CSO data for completions in 2022 differs slightly from the Housing for All progress report, with total new home completions in Q1 2022 recorded as 5,662 rather than 5,669. However, in keeping with government predictions and with the aforementioned trend of the ramping up of construction volume throughout the year, the CSO’s completions data for Q2 2022 shows a total of 7,654 homes, a 35 per cent quarterly increase and a 53 per cent year-on-year increase from Q2 2021.
CSO data also shows an annual increase of 2 per cent in the total number of dwellings granted planning permission in Q2 2022, a total of 11,374 units, comprising of 60 per cent apartments. However, worryingly, the CSO’s Build and Construction Index found output to be down 4.5 per cent in Q2 2022 on a quarterly basis, although it had still increased by 3.2 per cent on an annual basis.

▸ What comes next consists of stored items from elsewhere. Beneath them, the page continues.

Definition main (args : list string) : M Z :=
  match args with
  | [arg] =>
      let modname := lower arg in
      if bad_name modname then
        let! _ := print "Module name should only contain alphanumeric characters and dashes" in
        ret 2%Z
      else if bool_decide ("/"%char ∈ list_ascii_of_string modname) then raise AssertionError
      else
        let moduledir := path_join here modname in
        let! exists_ := reads (fun w => exists_path moduledir (files_of w)) in
        if exists_ then
          let! _ := print ("Module " +:+ py_repr modname +:+ " already exists") in ret 2%Z
        else
          let! _ := print ("Creating module " +:+ py_repr modname +:+
            ", run './waf configure' to include it in the build") in
          let! _ := call (mkdir moduledir) in
          let! _ := create (path_join moduledir "wscript") WSCRIPT_TEMPLATE [("MODULE", modname)] in
          let modeldir := path_join moduledir "model" in
          let! _ := call (mkdir modeldir) in
          let! _ := create (path_join modeldir (modname +:+ ".cc"))
            MODEL_CC_TEMPLATE [("MODULE", modname)] in
          let! _ := create (path_join modeldir (modname +:+ ".h"))
            MODEL_H_TEMPLATE [("MODULE", modname); ("INCLUDE_GUARD", include_guard modname "_H")] in
          let testdir := path_join moduledir "test" in
          let! _ := call (mkdir testdir) in
          let! _ := create (path_join testdir (modname +:+ "-test-suite.cc"))
            TEST_CC_TEMPLATE [("MODULE", modname); ("CAPITALIZED", capitalized modname);
                              ("COMPOUND", compound modname)] in
          let helperdir := path_join moduledir "helper" in
          let! _ := call (mkdir helperdir) in
          let! _ := create (path_join helperdir (modname +:+ "-helper.cc"))
            HELPER_CC_TEMPLATE [("MODULE", modname)] in
          let! _ := create (path_join helperdir (modname +:+ "-helper.h"))
            HELPER_H_TEMPLATE [("MODULE", modname);
                               ("INCLUDE_GUARD", include_guard modname "_HELPER_H")] in
          let examplesdir := path_join moduledir "examples" in
          let! _ := call (mkdir examplesdir) in
          let! _ := create (path_join examplesdir "wscript")
            EXAMPLES_WSCRIPT_TEMPLATE [("MODULE", modname)] in
          let! _ := create (path_join examplesdir (modname +:+ "-example.cc"))
            EXAMPLE_CC_TEMPLATE [("MODULE", modname)] in
          let docdir := path_join moduledir "doc" in
          let! _ := call (mkdir docdir) in
          let! _ := create (path_join docdir (modname +:+ ".rst"))
            DOC_RST_TEMPLATE [("MODULE", modname)] in
          ret 0%Z
  | _ => let! _ := print "usage" in ret 1%Z
  end.
End Main.

(** ** What a module consists of *)

(** The directories and files of a module by their names below its directory, in the
    order in which they are made. *)
Inductive entry := Dir (parts : list string) | File (parts : list string) (t : string) (env : fields).
Definition entry_parts (e : entry) : list string := match e with Dir p => p | File p _ _ => p end.
Definition module_entries (m : string) : list entry := [
  Dir [];
  File ["wscript"] WSCRIPT_TEMPLATE [("MODULE", m)];
  Dir ["model"];
  File ["model"; m +:+ ".cc"] MODEL_CC_TEMPLATE [("MODULE", m)];
  File ["model"; m +:+ ".h"] MODEL_H_TEMPLATE
    [("MODULE", m); ("INCLUDE_GUARD", include_guard m "_H")];
  Dir ["test"];
  File ["test"; m +:+ "-test-suite.cc"] TEST_CC_TEMPLATE
    [("MODULE", m); ("CAPITALIZED", capitalized m); ("COMPOUND", compound m)];
  Dir ["helper"];
  File ["helper"; m +:+ "-helper.cc"] HELPER_CC_TEMPLATE [("MODULE", m)];
  File ["helper"; m +:+ "-helper.h"] HELPER_H_TEMPLATE
    [("MODULE", m); ("INCLUDE_GUARD", include_guard m "_HELPER_H")];
  Dir ["examples"];
  File ["examples"; "wscript"] EXAMPLES_WSCRIPT_TEMPLATE [("MODULE", m)];
  File ["examples"; m +:+ "-example.cc"] EXAMPLE_CC_TEMPLATE [("MODULE", m)];
  Dir ["doc"];
  File ["doc"; m +:+ ".rst"] DOC_RST_TEMPLATE [("MODULE", m)] ].
Definition is_dir_entry (e : entry) : bool := match e with Dir _ => true | _ => false end.
Definition at_root (root : string) (e : entry) : string := path_at root (entry_parts e).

The residential building sector recorded a quarterly decline of 2.9 per cent in its seasonally adjusted output, and a 15.2 annual increase.
Housing for All is a plan that seeks to address not only Ireland’s housing provision crisis, but also its housing price crisis, and on that basis the CSO’s data for July 2022 will have made for grim reading for the Government: July 2022 saw the Residential Property Price Index exceed its peak value recorded in April 2007 by 0.8 per cent, with the median price for a residential price recorded at €295,000.
While the Government’s predictions are most likely accurate in that the 2022 targets for Housing for All will be reached, the figures tell the other side of the story: there is much still to be done.